By this point the USSR and PRC were in a proxy conflict that was very close to escalating to the most devastating war in recent memory. Over the next few months and into the summer (during which there were hundreds more skirmishes, albeit none at the level of the Zhenbao incident), the Soviet and Chinese diplomats engaged in the centuries-old practice of ‘stalling so that the military can get into position for a preemptive attack on the enemy’. By July 1969, the Chinese had over four million troops in Manchuria alone and had implemented extensive conscription, both for the frontline troops and civilian defense work. The Soviets had far less troops in the area, although they had built several large military bases and moved over one million troops over to the area and built WWI-style defense bunkers and trenches along the Ussuri river (about ⅓ of the Sino-Soviet border), and had also lugged tons of equipment across the Trans-Siberian Railway (at one point setting the record for longest train) including hundreds of tons of brand-new equipment and experimental, large (took up an entire train car) P-650 165mm Heavy Artillery Guns, which were theoretically able to launch very conventional warheads at nearly 3,500 ft/second and over 30 miles away.

Have fun.
 
He's in a President-of-Afganistan-without-American-Support-Position, but yes (although it is decreasing every day, and he is basically only a nominal leader by the current time (ITL).
Makes sense.

On another note, North Vietnam must be shitting its pants. With the aid from their communist allies drying up, I bet Nixon sees a chance to end the war quickly and decisively.

Linebacker II the North and invade Laos to cut the Ho Chi Minh trail, and the North is fucked
 
On another note, North Vietnam must be shitting its pants. With the aid from their communist allies drying up, I bet Nixon sees a chance to end the war quickly and decisively.
On the other hand, Nixon has his hands full with making sure the world doesn't blow up (although, secretly, many in the American government see this as getting rid of two annoying commie birds with one atomic-powered stone). Vietnam will have a different ending, though that shall be revealed in later chapters.
 
Who's the most likely to win? The USSR>

Also, I'm interested in seeing what the win-scenario's would be. Could we see china devolving into another war-lord period? Or will china seize Vladivostok? Or will it just result in very minor concessions on either side.
 
Who's the most likely to win? The USSR>

Also, I'm interested in seeing what the win-scenario's would be. Could we see china devolving into another war-lord period?
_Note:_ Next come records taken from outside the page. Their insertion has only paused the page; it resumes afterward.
Lemma flush_spec D L w : counted D L w ->
  wpw (beamfs_wb_flush_pending c t cpu stk K) w (fun r w' => r <= 0 /\ counted D L w' /\ wb_pend (wb_of w') = None).
Proof.
  intros Hc. unfold beamfs_wb_flush_pending. apply wpw_bind. unfold get_wb at 1. apply wpw_get. fold (wb_of w).
  destruct (wb_pend (wb_of w)) as [pd|] eqn:Ep; [|apply wpw_ret; done]. cbv zeta.
  apply wpw_bind. eapply wpw_mono; [by apply pend_taken|]. cbv beta. intros _ w1 [Hc1 Hp1].
  apply wpw_bind, wpw_get. apply wpw_bind.
  set (D1 := fun id => D id + is_ref id (pend_owner pd)) in *.
  apply (wpw_mono _ _ (fun r w' => wb_pend (wb_of w') = None /\ ((r = 0 /\ counted D L w') \/ (r < 0 /\ counted D1 L w')))).
  { destruct (scratch_get (p_env w1)); cbn [negb]; [|apply wpw_ret; split; [done|by right]].
    apply wpw_bind. eapply wpw_mono; [apply read_old_spec|]. cbv beta. intros [e|old] w2 [Hm He].
    { apply wpw_ret. split; [by rewrite (mv_pend _ _ _ Hm)|]. right. split; [by apply He|]. by eapply counted_moved. }
    eapply wpw_mono; [eapply (queue_counted D1 L); [by eapply counted_moved|]|].
    - intros id. unfold D1. pose proof (ct_owed _ _ _ Hc id). unfold is_ref at 2. rewrite decide_False by done. lia.
    - cbv beta. intros r w3 [Hp3 Hr]. split; [by rewrite Hp3, (mv_pend _ _ _ Hm)|]. destruct Hr as [[-> Hc3]|?]; [left|by right].
      split; [done|]. eapply counted_ext; [|exact Hc3]. intros id. cbv beta. unfold D1, is_ref. rewrite (decide_False (P := None = Some id)) by done. lia. }
  intros r w2 [Hp2 [[-> Hc2]|[Hr Hc2]]]; [apply wpw_ret; done|]. destruct (Z.eqb_spec r 0) as [->|Hn]; [lia|].
  apply wpw_bind. apply (wpw_mono _ _ (fun _ w' => counted D L w' /\ wb_pend (wb_of w') = None)).
  - destruct (pend_owner pd) as [i|] eqn:Eo; cbn [is_owner].
    + apply wpw_bind. apply (wpw_mono _ _ (fun _ w' => moved [] w2 w')); [wrun; by apply moved_nil|]. intros _ w3 Hm.
      eapply wpw_mono; [apply (done_spec D1 L); [by eapply counted_moved|]|].
      * intros id. unfold D1. pose proof (ct_owed _ _ _ Hc id). lia.
      * cbv beta. intros _ w4 [Hc4 [_ Hq]]. split; [|unfold wb_of; rewrite Hq; fold (wb_of w3); by rewrite (mv_pend _ _ _ Hm)].
        eapply counted_ext; [|exact Hc4]. intros id. cbv beta. unfold D1. lia.
    + apply wpw_ret. split; [|done]. eapply counted_ext; [|exact Hc2]. intros id. unfold D1, is_ref. rewrite decide_False by done. lia.
  - intros _ w3 [Hc3 Hp3]. apply wpw_bind. eapply wpw_mono; [apply keep_error_spec|]. cbv beta. intros _ w4 Hm4. apply wpw_ret.
    split; [lia|]. split; [by eapply counted_moved|]. by rewrite (mv_pend _ _ _ Hm4).
Qed.

(** ** One folio *)

(** A slice that succeeds takes one of the references the folio has left;
    one that fails takes none. *)
Definition takes (D : Z -> Z) (L : list Z) (o : Z) (r : Z) (w : wpass) : Prop :=
  (r = 0 /\ counted (fun id => D id - is_ref id (Some o)) L w) \/ (r < 0 /\ counted D L w).

Lemma is_ref_none id : is_ref id None = 0.
Proof. unfold is_ref. by rewrite decide_False. Qed.

Lemma owner_has D o : 1 <= D o -> (forall id, 0 <= D id) -> forall id, is_ref id (Some o) <= D id.
Proof. intros H1 H0 id. unfold is_ref. case_decide as E; [injection E as <-; lia|apply H0]. Qed.

Lemma queue_takes D L b phys bytes o w : counted D L w -> 1 <= D o ->
  wpw (beamfs_wb_queue c t cpu K b phys bytes (Some o) None) w (takes D L o).
Proof.
  intros Hc H1. eapply wpw_mono; [apply (queue_counted D L _ _ _ _ _ _ Hc)|].
  - intros id. rewrite is_ref_none, Z.add_0_r. apply owner_has; [done|apply (ct_owed _ _ _ Hc)].
  - cbv beta. intros r w' [_ [[-> Hc']|?]]; [left|by right]. split; [done|]. eapply counted_ext; [|exact Hc']. intros id. cbv beta. rewrite is_ref_none. lia.
Qed.
(* ===== verification/FileMap.v ===== *)
(** * A file as a map from logical to physical blocks

    The trees of pointers a file owns, the map they represent and what it
    means for a state to grow or keep them.  Everything is stated against
    the laws of [TreeEnvOk]. *)

From S2P Require Import Prelude Format Crc RsInit RsLib Edac Dirent Dir DirTree FileData FileTree.

(** ** Laws of the environment *)

(** What the parity code promises: which contents of a block verify, while
    the generation counter has room for more updates. *)
Class ParityView (S : Type) := {
  described : S -> Z -> list Z -> Prop;
  par_ok : S -> Prop;
  room : S -> Z }.

(** The block keeps its contents, its place and its parity. *)
Definition keeps {S} `{DirEnvOk S} `{!ParityView S} (s s' : S) (b : Z) : Prop :=
  allocated s' b /\ bread s' b = bread s b /\ forall p, described s b p -> described s' b p.

(** Nothing a tree depends on changes. *)
Record same {S} `{DirEnvOk S} `{!ParityView S} (s s' : S) : Prop := {
  sm_alloc : forall b, allocated s' b <-> allocated s b;
  sm_read : forall b, allocated s b -> bread s' b = bread s b;
  sm_desc : forall b p, described s b p -> described s' b p;
  sm_par : par_ok s -> par_ok s';
  sm_room : room s <= room s' }.

(** A block goes back to the allocator. *)
Record freed {S} `{DirEnvOk S} `{!ParityView S} `{!TreeEnv S} (s s' : S) (b : Z) : Prop := {
  fr_alloc : failed s = false -> forall b', allocated s' b' <-> allocated s b' /\ b' <> b;
  fr_read : forall b', allocated s b' -> b' <> b -> bread s' b' = bread s b';
  fr_desc : forall b' p, described s b' p -> described s' b' p;
  fr_par : par_ok s -> par_ok s';
  fr_room : room s <= room s';
  fr_failed : failed s' = failed s }.

Class TreeEnvOk (S : Type) `{TE : !TreeEnv S} := {
  tree_dir_ok :: DirEnvOk S;
  tree_parity :: ParityView S;
  pointer_ok s b : in_data s b && is_allocated s b = true <-> allocated s b;
  allocated_range s b : allocated s b -> 0 < b < 2 ^ 64;
  tc_same s x : same s (tc s x) /\ failed (tc s x) = failed s;
  fail_same s : same s (fail s);
  report_same s calls : same s (report s calls) /\ failed (report s calls) = failed s;
  verify_same s b p : par_ok s -> allocated s b -> zlen p = 4096 -> bytes p -> described s b p ->
    exists s', parity_verify s b p = (0, s') /\ same s s' /\ failed s' = failed s;
  verify_allocated s b p b' : allocated (snd (parity_verify s b p)) b' <-> allocated s b';
  update_par s b p ino : par_ok s -> allocated s b -> zlen p = 4096 -> bytes p -> 0 < room s ->
    let s' := parity_update s b p ino in
    par_ok s' /\ described s' b p /\ room s - 1 <= room s' /\ failed s' = failed s /\
    forall b' p', b' <> b -> allocated s b' -> described s b' p' -> described s' b' p';
  bput_par s b p : let s' := bput s b p in
    (par_ok s -> par_ok s') /\ room s <= room s' /\ failed s' = failed s /\
    forall b' p', described s b' p' -> described s' b' p';
  balloc_par s ino b s' : balloc s ino = (b, s') ->
    (par_ok s -> par_ok s') /\ room s <= room s' /\ (b <> 0 -> failed s' = false) /\
    forall b' p', described s b' p' -> described s' b' p';
  bfree_freed s b ino : freed s (bfree s b ino) b;
  bfree_anon_freed s b : freed s (bfree_anon s b) b }.

(** ** Trees and the map *)

(** What the data blocks are known to hold: [None] where nothing is. *)
Class LeafView : Type := leaf_view : Z -> option (list Z).

(** Nothing is known of any. *)
Definition no_view : LeafView := fun _ => None.

Lemma elem_of_concat {A} (x : A) (ls : list (list A)) : x ∈ concat ls <-> exists l, x ∈ l /\ l ∈ ls.
Proof.
  rewrite list_elem_of_In, in_concat. split; intros (l & H1 & H2); exists l; rewrite !list_elem_of_In in *; done.
Qed.

Lemma NoDup_concat_lookup {A} (L : list (list A)) :
  NoDup (concat L) <-> (forall i l, L !! i = Some l -> NoDup l) /\
    (forall i j l l' x, i <> j -> L !! i = Some l -> L !! j = Some l' -> x ∈ l -> x ∉ l').
Proof.
  induction L as [|l L IH]; cbn [concat].
  - split; [intros _; split; intros [|i]; done|intros; constructor].
  - rewrite list.NoDup_app, IH. split.
    + intros (H1 & H2 & H3 & H4). split.
      * intros [|i] l' E; [by injection E as <-|by apply (H3 i)].
      * intros [|i] [|j] a b x Hne Ea Eb Ha Hb; [done| | |].
        -- injection Ea as <-. apply (H2 x Ha). apply elem_of_concat. exists b.
           split; [done|]. by eapply list_elem_of_lookup_2.
        -- injection Eb as <-. apply (H2 x Hb). apply elem_of_concat. exists a.
           split; [done|]. by eapply list_elem_of_lookup_2.
        -- apply (H4 i j a b x); [lia|done..].
    + intros (H1 & H2). split_and!.
      * by apply (H1 0%nat).
      * intros x Hx Hc. apply elem_of_concat in Hc as (l' & Hx' & (j & Ej)%list_elem_of_lookup_1).
        by apply (H2 0%nat (Datatypes.S j) l l' x).
      * intros i. by apply (H1 (Datatypes.S i)).
      * intros i j a b x Hne. apply (H2 (Datatypes.S i) (Datatypes.S j)). lia.
Qed.

Section map.
Context {S : Type} `{TO : TreeEnvOk S} `{LV : !LeafView}.

(** [d] levels of pointers under [b]; the blocks of the tree. *)
Definition kids (s : S) (b : Z) : list Z := map (ptr (held s b)) (upto 512).

Fixpoint tree_blocks (s : S) (d : nat) (b : Z) : list Z :=
  if b =? 0 then []
  else b :: match d with
            | O => []
            | Datatypes.S d => concat (map (tree_blocks s d) (kids s b))
            end.

(** The block a path of slots leads to; 0 is a hole. *)
Fixpoint tree_get (s : S) (b : Z) (slots : list Z) : Z :=
  if b =? 0 then 0
  else match slots with
       | [] => b
       | slot :: slots => tree_get s (ptr (held s b) slot) slots
       end.

(** Pointers lead to blocks in use; blocks of pointers are readable and
    their parity describes them; data blocks hold what is known of them. *)
Fixpoint tree_ok (s : S) (d : nat) (b : Z) : Prop :=
  b = 0 \/ allocated s b /\
    match d with
    | O => forall p, leaf_view b = Some p -> bread s b = Some p
    | Datatypes.S d => exists p, bread s b = Some p /\ zlen p = 4096 /\ bytes p /\ described s b p /\
        forall j, 0 <= j < 512 -> tree_ok s d (ptr p j)
    end.

(** Several trees: a depth and a root each. *)
Definition forest (s : S) (ts : list (nat * Z)) : list Z := concat (map (fun '(d, b) => tree_blocks s d b) ts).

Record forest_ok (s : S) (ts : list (nat * Z)) : Prop := {
  fo_ok : forall i d b, ts !! i = Some (d, b) -> tree_ok s d b;
  fo_nodup : NoDup (forest s ts) }.

Definition children (s : S) (d : nat) (b : Z) : list (nat * Z) := map (fun p => (d, p)) (kids s b).

Lemma tree_blocks_children s d b :
  b <> 0 -> tree_blocks s (Datatypes.S d) b = b :: forest s (children s d b).
Proof.
  intros Hb. cbn [tree_blocks]. destruct (Z.eqb_spec b 0); [done|]. unfold forest, children. by rewrite map_map.
Qed.

Lemma elem_of_forest s ts x :
  x ∈ forest s ts <-> exists i d b, ts !! i = Some (d, b) /\ x ∈ tree_blocks s d b.
Proof.
  unfold forest. rewrite elem_of_concat. split.
  - intros (l & Hx & Hl). apply list_elem_of_In, in_map_iff in Hl as ([d b] & <- & Hl).
    apply list_elem_of_In, list_elem_of_lookup_1 in Hl as [i Hi]. by exists i, d, b.
  - intros (i & d & b & Hi & Hx). exists (tree_blocks s d b). split; [done|].
    apply list_elem_of_In, in_map_iff. exists (d, b). split; [done|]. apply list_elem_of_In. by apply list_elem_of_lookup_2 in Hi.
Qed.

Lemma forest_nodup s ts :
  NoDup (forest s ts) <->
    (forall i d b, ts !! i = Some (d, b) -> NoDup (tree_blocks s d b)) /\
    (forall i j d b d' b' x, i <> j -> ts !! i = Some (d, b) -> ts !! j = Some (d', b') ->
       x ∈ tree_blocks s d b -> x ∉ tree_blocks s d' b').
Proof.
  unfold forest. rewrite NoDup_concat_lookup.
  assert (L : forall i, map (fun '(d, b) => tree_blocks s d b) ts !! i = (fun '(d, b) => tree_blocks s d b) <$> ts !! i)
    by (intros i; apply list_lookup_fmap).
  split; intros [H1 H2]; split.
  - intros i d b E. apply (H1 i). by rewrite L, E.
  - intros i j d b d' b' x Hne E1 E2. apply (H2 i j); [done|by rewrite L, E1|by rewrite L, E2].
  - intros i l E. rewrite L in E. destruct (ts !! i) as [[d b]|] eqn:Ei; [|done]. injection E as <-. by apply (H1 i).
  - intros i j l l' x Hne E1 E2. rewrite L in E1, E2. destruct (ts !! i) as [[d b]|] eqn:Ei; [|done].
    destruct (ts !! j) as [[d' b']|] eqn:Ej; [|done]. injection E1 as <-. injection E2 as <-. by apply (H2 i j).
Qed.

Lemma lookup_children s d b j :
  0 <= j < 512 -> children s d b !! Z.to_nat j = Some (d, ptr (held s b) j).
Proof.
  intros Hj. unfold children, kids. rewrite list_lookup_fmap, list_lookup_fmap.
  unfold upto. rewrite lookup_seqZ_lt by lia. cbn. do 3 f_equal. lia.
Qed.

Lemma lookup_children_inv s d b i d' p :
  children s d b !! i = Some (d', p) -> exists j, i = Z.to_nat j /\ 0 <= j < 512 /\ d' = d /\ p = ptr (held s b) j.
Proof.
  unfold children, kids. rewrite !list_lookup_fmap. intros E.
  destruct (upto 512 !! i) as [j|] eqn:Ej; [|done]. cbn in E. injection E as <- <-.
  apply lookup_seqZ in Ej as [-> Hi]. exists (0 + Z.of_nat i). split_and!; [lia|lia|lia|done|done].
Qed.

Lemma tree_ok_children s d b :
  b <> 0 -> tree_ok s (Datatypes.S d) b -> forall i d' p, children s d b !! i = Some (d', p) -> tree_ok s d' p.
Proof.
  intros Hb [->|(A & p & E & Z & B & D & C)]; [done|]. intros i d' q H.
  apply lookup_children_inv in H as (j & -> & Hj & -> & ->). unfold held. rewrite E. by apply C.
Qed.

(** ** Framing *)

Lemma tree_frame s s' d b :
  (forall x, x ∈ tree_blocks s d b -> keeps s s' x) -> tree_ok s d b ->
  tree_ok s' d b /\ tree_blocks s' d b = tree_blocks s d b /\
  forall slots, length slots = d -> Forall (fun j => 0 <= j < 512) slots -> tree_get s' b slots = tree_get s b slots.
Proof.
  revert b. induction d as [|d IH]; intros b H Hok.
  - split_and!; [|done|].
    + destruct Hok as [->|[A L]]; [by left|]. right.
      assert (Hb : b ∈ tree_blocks s 0 b) by (cbn; destruct (Z.eqb_spec b 0) as [->|]; [pose proof (allocated_range s 0 A); lia|left]).
      destruct (H b Hb) as (A' & R & _). split; [done|]. intros p Hp. rewrite R. by apply L.
    + by intros [|? ?].
  - destruct (decide (b = 0)) as [->|Hb].
    { split_and!; [by left|done|]. intros slots _ _. by destruct slots. }
    rewrite tree_blocks_children in H by done.
    destruct (H b ltac:(left)) as (A & R & D). pose proof Hok as Hok'.
    destruct Hok as [->|(A0 & p & E & Z & B & De & C)]; [done|].
    assert (Hh : held s' b = held s b) by (unfold held; by rewrite R).
    assert (Hp : held s b = p) by (unfold held; by rewrite E).
    assert (HK : forall j, 0 <= j < 512 -> tree_ok s' d (ptr p j) /\ tree_blocks s' d (ptr p j) = tree_blocks s d (ptr p j) /\
      forall slots, length slots = d -> Forall (fun j => 0 <= j < 512) slots ->
        tree_get s' (ptr p j) slots = tree_get s (ptr p j) slots).
    { intros j Hj. apply IH; [|by apply C]. intros x Hx. apply H. right. apply elem_of_forest.
      exists (Z.to_nat j), d, (ptr p j). rewrite lookup_children, Hp by done. done. }
    split_and!.
    + right. split; [done|]. exists p. rewrite R. split_and!; [done|done|done|by apply D|]. intros j Hj. by apply HK.
    + rewrite !tree_blocks_children by done. f_equal. unfold forest, children. rewrite !map_map. unfold kids.
      rewrite Hh, !map_map, Hp. f_equal. apply map_ext_in. intros j Hj%list_elem_of_In%elem_of_upto. by apply HK.
    + intros [|j slots] Hl Hf; [done|]. cbn [tree_get]. destruct (Z.eqb_spec b 0); [done|].
      apply list.Forall_cons in Hf as [Hj Hf]. rewrite Hh, Hp. apply HK; [done|by injection Hl|done].
Qed.
End map.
Or will china seize Vladivostok? Or will it just result in very minor concessions on either side.
Both sides are evenly matched (conventionally). The Chinese have more men, but the USSR has more advanced technology. Nuclearly, everyone loses. An all-out nuclear war will hurt Chine more, though.
 
Both sides are evenly matched (conventionally). The Chinese have more men, but the USSR has more advanced technology. Nuclearly, everyone loses. An all-out nuclear war will hurt Chine more, though.
Given Russia's overwhelming superiority in nuclear weapons, air superiority, and shaky Chinese intelligence apparatus I almost think the Russians wipe out the entire Chinese nuclear arsenal before it even gets in the air.
 
Given Russia's overwhelming superiority in nuclear weapons, air superiority, and shaky Chinese intelligence apparatus I almost think the Russians wipe out the entire Chinese nuclear arsenal before it even gets in the air.
Well, they can't launch much of their arsenal. America has already made its displeasure known, and for every nuke detonated over China, one American military base or city survives.
 
Well, they can't launch much of their arsenal. America has already made its displeasure known, and for every nuke detonated over China, one American military base or city survives.
If the choice is an American city survives versus a Soviet one incinerated... it's an easy choice. You can build nukes faster than cities.